Webster v. Johnson , 126 F. App'x 583 ( 2005 )


Menu:
  •                              UNPUBLISHED
    UNITED STATES COURT OF APPEALS
    FOR THE FOURTH CIRCUIT
    No. 04-1022
    MARC W. WEBSTER,
    Plaintiff - Appellant,
    versus
    HANSFORD T. JOHNSON, Acting Secretary of the
    Navy,
    Defendant - Appellee.
    Appeal from the United States District Court for the Eastern
    District of Virginia, at Alexandria. James C. Cacheris, Senior
    District Judge. (CA-03-327-A)
    Argued:   December 3, 2004              Decided:     February 18, 2005
    Before WIDENER and WILKINSON, Circuit Judges, and Norman K. MOON,
    United States District Judge for the Western District of Virginia,
    sitting by designation.
    Affirmed by unpublished per curiam opinion.
    ARGUED: Aaron David Frishberg, New York, New York, for Appellant.
    Dennis Edward Szybala, Assistant United States Attorney, OFFICE OF
    THE UNITED STATES ATTORNEY, Alexandria, Virginia, for Appellee. ON
    BRIEF: Paul J. McNulty, United States Attorney, Sara S. Brown, Law
    Student, Alexandria, Virginia; Scott Garner, OFFICE OF COUNSEL FOR
    THE MILITARY SEALIFT COMMAND, Virginia Beach, Virginia, for
    Appellee.
    Unpublished opinions are not binding precedent in this circuit.
    See Local Rule 36(c).
    2
    PER CURIAM:
    Marc Webster was a Second Officer aboard the USNS PECOS, an
    oiler operated by civilian mariners.         The oiler supports U.S. Navy
    ships.    Webster is African American, and he served under a white
    First Officer, who in turn served under a white Captain.              Webster
    unsuccessfully applied for promotion to First Officer in 1999.             He
    alleges racial discrimination in violation of Title VII of the
    Civil Rights Act of 1964, 42 U.S.C. § 2000e et seq. (2000).             More
    specifically, he alleges that his failure to be promoted was the
    product of a racially hostile environment which in turn produced
    performance evaluations motivated by racial animus.             Second, he
    alleges that the Promotion Board itself was racially biased.             For
    the reasons that follow, we affirm the district court’s rejection
    of these claims.
    I.
    Included in the Navy Department's Military Sealift Command
    (“MSC”), whose vessels support combatant Navy ships worldwide, are
    some 35 civilian auxiliary ships.          The ship relevant to this case,
    the PECOS, was an oiler in the MSC.          In ships like the PECOS, the
    “deck department” handles both cargo operations and navigation.
    Under    the   First   Officer   of   that   department   are   two   Second
    Officers -- one for cargo and one for navigation -- and two third
    mates.   Appellant Marc Webster, an African American, has served in
    3
    the MSC since starting as a seaman in 1980.   He served aboard the
    PECOS as Second Officer in charge of cargo in 1998 and 1999.

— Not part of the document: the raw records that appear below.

Lemma TInv_begin s s' id :
  TInv s -> ts_dials s !! id = None -> begin s = Ok s' -> TInv (set_dial id Working s').
Proof.
  intros Hi Hd. unfold begin. destruct (ts_closing s) eqn:Hc; [done|].
  set (s1 := if (ts_pending s =? 0)%Z then _ else _).
  assert (ts_pool s1 = ts_pool s /\ ts_dials s1 = ts_dials s /\ ts_closers s1 = ts_closers s /\ ts_next s1 = ts_next s /\
    ts_installed s1 = ts_installed s /\ ts_pending s1 = ts_pending s /\ ts_routes s1 = ts_routes s)
    as (E1 & E2 & E3 & E4 & E5 & E6 & E7) by (subst s1; by case_match).
  clearbody s1. intros [= <-]. destruct Hi. constructor; cbn; rewrite ?E1, ?E2, ?E3, ?E4, ?E5, ?E6; try done.
  - eapply pool_ok_weaken; [|exact ti_pool0]. intros fd [H|(id' & d & Hl & Hh)]; [left; cbn; by rewrite ?E7|].
    right. exists id', d. cbn. rewrite ?E2, lookup_insert_ne by congruence. done.
  - intros id' d fd [[-> <-]|[_ Hl]]%lookup_insert_Some; [done|by eapply ti_dials0].
  - rewrite csum_insert by done. cbn. lia.
  - intros id' H. destruct (ti_returned0 _ H). congruence.
  - intros H. destruct (ti_installed0 H). congruence.
Qed.

Lemma TInv_refused s id res : TInv s -> ts_dials s !! id = None -> TInv (set_dial id (Ended res) s).
Proof.
  intros [] Hd. constructor; cbn; try done.
  - eapply pool_ok_weaken; [|exact ti_pool0]. intros fd [H|(id' & d & Hl & Hh)]; [by left|].
    right. exists id', d. cbn. rewrite lookup_insert_ne by congruence. done.
  - intros id' d fd [[-> <-]|[_ Hl]]%lookup_insert_Some; [done|by eapply ti_dials0].
  - rewrite csum_insert by done. cbn. lia.
  - intros id' H. by destruct (ti_returned0 _ H).
  - intros H. by destruct (ti_installed0 H).
Qed.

    According to Webster, his service on the PECOS was compromised
    by the hostility directed at him by First Officer Keller, a
    Caucasian.    Webster claims that he had “never been treated with
    such disrespect.”   Webster lists a number of events to demonstrate
    the racially hostile work environment created by Keller.         For
    instance, Keller found Webster “deficient for not filling out
    reports monthly, which were made on a quarterly basis under the
    last First Officer.”   Keller criticized Webster for “leaving keys
    to the gun locker in an unsecured area,” even though that was the
    place that “an authorized person would know where to locate them if
    necessary.”   Keller wrote up Webster as AWOL even though Webster
    had called with an excuse -- that he was rained in at the San
    Francisco airport -- and promised to catch the next standby flight.

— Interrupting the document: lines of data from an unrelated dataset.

Lemma OInv_serve w pc answer d :
  OInv d -> od_workers d !! w = Some pc -> OInv (serveStep w pc answer d).
Proof.
  intros Hi Hw. destruct (oi_workers _ Hi _ _ Hw) as [_ Hok]. pose proof Hok as [Hfds _].
  destruct pc as [|fd|sid|sid fd|sid fd|sid fd|sid fds|sid|sid fds|sid|]; cbn [serveStep].
  - destruct answer as [| |canceled|conn|answer|]; try done.
    + by apply (serve_submits _ w).
    + by apply serve_accepts.
    + by apply serve_begins.
    + apply (serve_goes d w Serving); [done..|constructor; [intros fd; apply no_fds|done]|done].
  - apply (serve_tracks d w (TrackingConn fd)); try done. apply (Hfds fd), list_elem_of_here.
  - destruct answer as [| |canceled|[|fd|]|answer|]; try done; unfold dialReturned.
    + apply (serve_goes d w (DialingStream sid)); try done. apply (worker_ok_scope d w (DialingStream sid) _ sid); [done..|by intros []].
    + destruct (Nat.ltb_spec fd (od_next d)) as [Hlt|]; [|done].
      apply (serve_goes d w (DialingStream sid)); try done; [intros x; apply no_fds|].
      destruct Hok as [_ Hsc]. constructor; [by intros x ->%list_elem_of_singleton|done].
    + by apply serve_packet.
  - by apply serve_hands_off.
  - apply (serve_stops d w (StoppingScope sid fd)); try done; [|by left]. intros s. apply worker_ok_set; [done..|exact Hfds].
  - apply (serve_tracks d w (TrackingStream sid fd)); try done. apply (Hfds fd), list_elem_of_here.
  - destruct fds as [|fd rest].
    + apply (serve_goes d w (HandoffClosing sid [])); try done. apply (worker_ok_scope d w (HandoffClosing sid []) _ sid); [done..|by intros []].
    + destruct answer; try done. apply (serve_closes d w (HandoffClosing sid (fd :: rest))); try done.
      destruct Hok as [_ Hsc]. by constructor.
  - by apply serve_discards.
  - destruct fds as [|fd rest].
    + apply (serve_goes d w (DiscardClosing sid [])); try done. destruct Hok as [_ Hsc].
      constructor; [intros fd; apply no_fds|exact Hsc].
    + destruct answer; try done. apply (serve_closes d w (DiscardClosing sid (fd :: rest))); try done.
      destruct Hok as [_ Hsc]. by constructor.
  - apply (serve_stops d w (DiscardStopping sid)); try done. by right.
  - done.
Qed.

(** ** The library's goroutines, the cancellations and the connections' closes *)

Lemma OInv_others d d' :
  OInv d -> od_workers d' = od_workers d -> od_nextWorker d' = od_nextWorker d ->
  od_closes d' = od_closes d -> od_listener d' = od_listener d -> od_nextScope d' = od_nextScope d ->
  od_next d <= od_next d' -> pool_ok (hands d') (od_next d') (od_pool d') ->
  po_listed (od_pool d') ⊆ po_listed (od_pool d) -> scopes_grow d d' ->
  (forall sid s, od_scopes d' !! sid = Some s -> scope_ok s /\ is_Some (od_scopes d !! sid)) ->
  (finished d -> forall fd, fd ∈ po_open (od_pool d') ->
     ((fd ∈ po_open (od_pool d)) /\ (residual d fd -> residual d' fd)) \/ residual d' fd) -> OInv d'.
Proof.
  intros Hi Hws Hnw Hcl Hls Hns Hn Hp Hlist Hg Hsc Hdrained.
  destruct Hi. constructor; try done.
  - intros fd Hfd. apply Hlist, oi_listed0 in Hfd. lia.
  - rewrite Hws, Hnw. intros w pc Hw. destruct (oi_workers0 _ _ Hw). split; [done|by eapply worker_ok_grows].
  - intros sid s Hs. destruct (Hsc sid s Hs) as [? [s0 Hs0]]. split; [|done]. rewrite Hns. by eapply oi_scopes0.
  - intros sid s' Hs'. destruct (Hsc sid s' Hs') as [_ [s Hs]]. destruct (Hg sid s Hs) as (s1 & Hs1 & _ & Hset).
    simplify_eq. destruct (oi_owned0 sid s Hs) as [?|(w & pc & Hw & Hsid)]; [left; auto|right].
    exists w, pc. by rewrite Hws.
  - rewrite Hcl. intros id c fd Hc Hfd. specialize (oi_closes0 _ _ _ Hc Hfd). lia.
  - rewrite Hcl. intros id c Hc. specialize (oi_achieved0 id c Hc).
    destruct c as [| | |rest failed|[e|]]; cbn in *; rewrite ?Hls; unfold finished; rewrite ?Hws; try done.
    + destruct oi_achieved0 as (Hl & Hf & Ho). split_and!; [done..|]. intros Hnone fd Hfd.
      destruct (Hdrained Hf fd Hfd) as [[H1 H2]|?]; [|by right]. destruct (Ho Hnone fd H1); auto.
    + destruct oi_achieved0 as (Hl & Hf & Ho). split_and!; [done..|]. intros fd Hfd.
      destruct (Hdrained Hf fd Hfd) as [[H1 H2]|?]; auto.
Qed.

Lemma scopes_kept d d' :
  OInv d -> od_scopes d' = od_scopes d ->
  forall sid s, od_scopes d' !! sid = Some s -> scope_ok s /\ is_Some (od_scopes d !! sid).
Proof. intros Hi -> sid s Hs. split; [by destruct (oi_scopes _ Hi _ _ Hs)|by eexists]. Qed.

Lemma scopes_set d sid s s' :
  OInv d -> od_scopes d !! sid = Some s -> scope_ok s' ->
  forall sid0 s0, <[sid := s']> (od_scopes d) !! sid0 = Some s0 -> scope_ok s0 /\ is_Some (od_scopes d !! sid0).
Proof.
  intros Hi Hs Hok sid0 s0 [[<- <-]|[_ H0]]%lookup_insert_Some; [split; [done|by eexists]|].
  split; [by destruct (oi_scopes _ Hi _ _ H0)|by eexists].
Qed.

(** What a changed scope no longer holds is held elsewhere. *)
Lemma hands_scope d d' sid s s' fd :
  hands d fd -> od_scopes d !! sid = Some s -> od_scopes d' = <[sid := s']> (od_scopes d) ->
  od_workers d' = od_workers d -> (residual d fd -> hands d' fd) ->
  (scope_hands s fd -> scope_hands s' fd \/ hands d' fd) -> hands d' fd.
Proof.
  intros [Hr|[Hh|Hh]] Hs Hsc Hws Hres Hs'.
  - auto.
  - destruct (hold_insert scope_hands _ sid s' fd Hh) as [H|(s0 & H0 & H)].
    + right. left. by rewrite Hsc.
    + simplify_eq. destruct (Hs' H) as [?|?]; [|done]. right. left. rewrite Hsc. by apply hold_new.
  - right. right. by rewrite Hws.
Qed.

Lemma OInv_cancel d sid s :
  OInv d -> od_scopes d !! sid = Some s -> OInv (set_streamScope sid (cancelDial s) d).
Proof.
  intros Hi Hs. destruct (oi_scopes _ Hi _ _ Hs) as [_ Hok]. destruct (cancelDial_ok s Hok) as [Hok' Hg].
  apply (OInv_others d); cbn; try done.
  - eapply pool_ok_weaken; [|exact (oi_pool _ Hi)]. intros fd Hh.
    eapply (hands_scope d _ sid s (cancelDial s)); [exact Hh|done..|by left|].
    intros H. left. by apply cancelDial_hands.
  - by apply (scopes_grow_set d sid s).
  - by apply (scopes_set d sid s).
  - intros _ fd Hfd. left. by split.
Qed.

Lemma OInv_connCloses d fd answer : OInv d -> fd < od_next d -> OInv (closeConn fd answer d).1.
Proof.
  intros Hi Hlt. unfold closeConn. destruct (closeOwned fd answer (od_pool d)) as [p err] eqn:E.
  destruct (closeOwned_shrinks _ _ _ _ _ E) as [Ho Hl]. apply (OInv_others d); cbn; try done.
  - by apply (pool_ok_closeOwned _ _ _ _ _ _ _ (oi_pool _ Hi) Hlt E).
  - by apply scopes_grow_refl.
  - by apply (scopes_kept d d Hi).
  - intros _ x Hx. left. split; [by apply Ho|done].
Qed.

    Especially relevant to this case, Keller wrote two promotion
    performance evaluations that Webster found unfair.   The first came
    in November 1998. Keller rated Webster excellent in 5 areas, good
    in 4, and adequate in 3.   He also wrote the following comment:
    Mr. Webster is an effective Officer who performs his
    duties satisfactory. His significant weakness are that
    on least two occasions he failed to carry out the Masters
    orders in a timely manner, tends to acts very
    independently without keeping his supervisor informed.
    Capt. Watson then revised these ratings downward, and wrote:
    Mr. Webster was presented this eval a month ago and has
    refused to sign. He does not respond well to changing
    4
    circumstances and conditions. Mr. Webster is spending at
    least 2 hr a week in my office receiving guidance.
    The   Navy   observes   that   Webster’s   numerical   evaluations   are
    comparable to those he received on other ships before boarding the
    PECOS.   The Navy also produced written comments, similar to those
    quoted above, from Webster’s superiors on other ships.
    Keller acknowledged that after receiving criticism, Webster's
    performance did improve.       Keller even noted that in August 2002,
    when Webster relieved him for 30 days as First Officer, he found
    everything in perfect order upon returning and that Webster “did a
    real good job.” In his December 1998 evaluation, Keller recognized
    improvement in Webster’s performance.         In one area he ranked
    Webster as outstanding, in three as excellent, in five as good, and
    in three as adequate.    He wrote:
    Mr. Webster is an effective Officer who performs his duty
    satisfactory. Notable weakness are that he continues his
    failure    to    communicate     with    his    immediate
    supervisor . . . .
    Capt. Watson again downgraded this -- two “excellents,” seven
    “goods,” and three “adequates.”      He wrote:
    Mr. Webster frequently focuses his energy and time in the
    wrong place. He was given this evaluation but failed to
    sign it or return it prior to his departure from the
    vessel. He needs to decide if he wants to be a “Seaman”
    or something else then move in that direction only.
    Webster transferred from the PECOS on January 3, 1999.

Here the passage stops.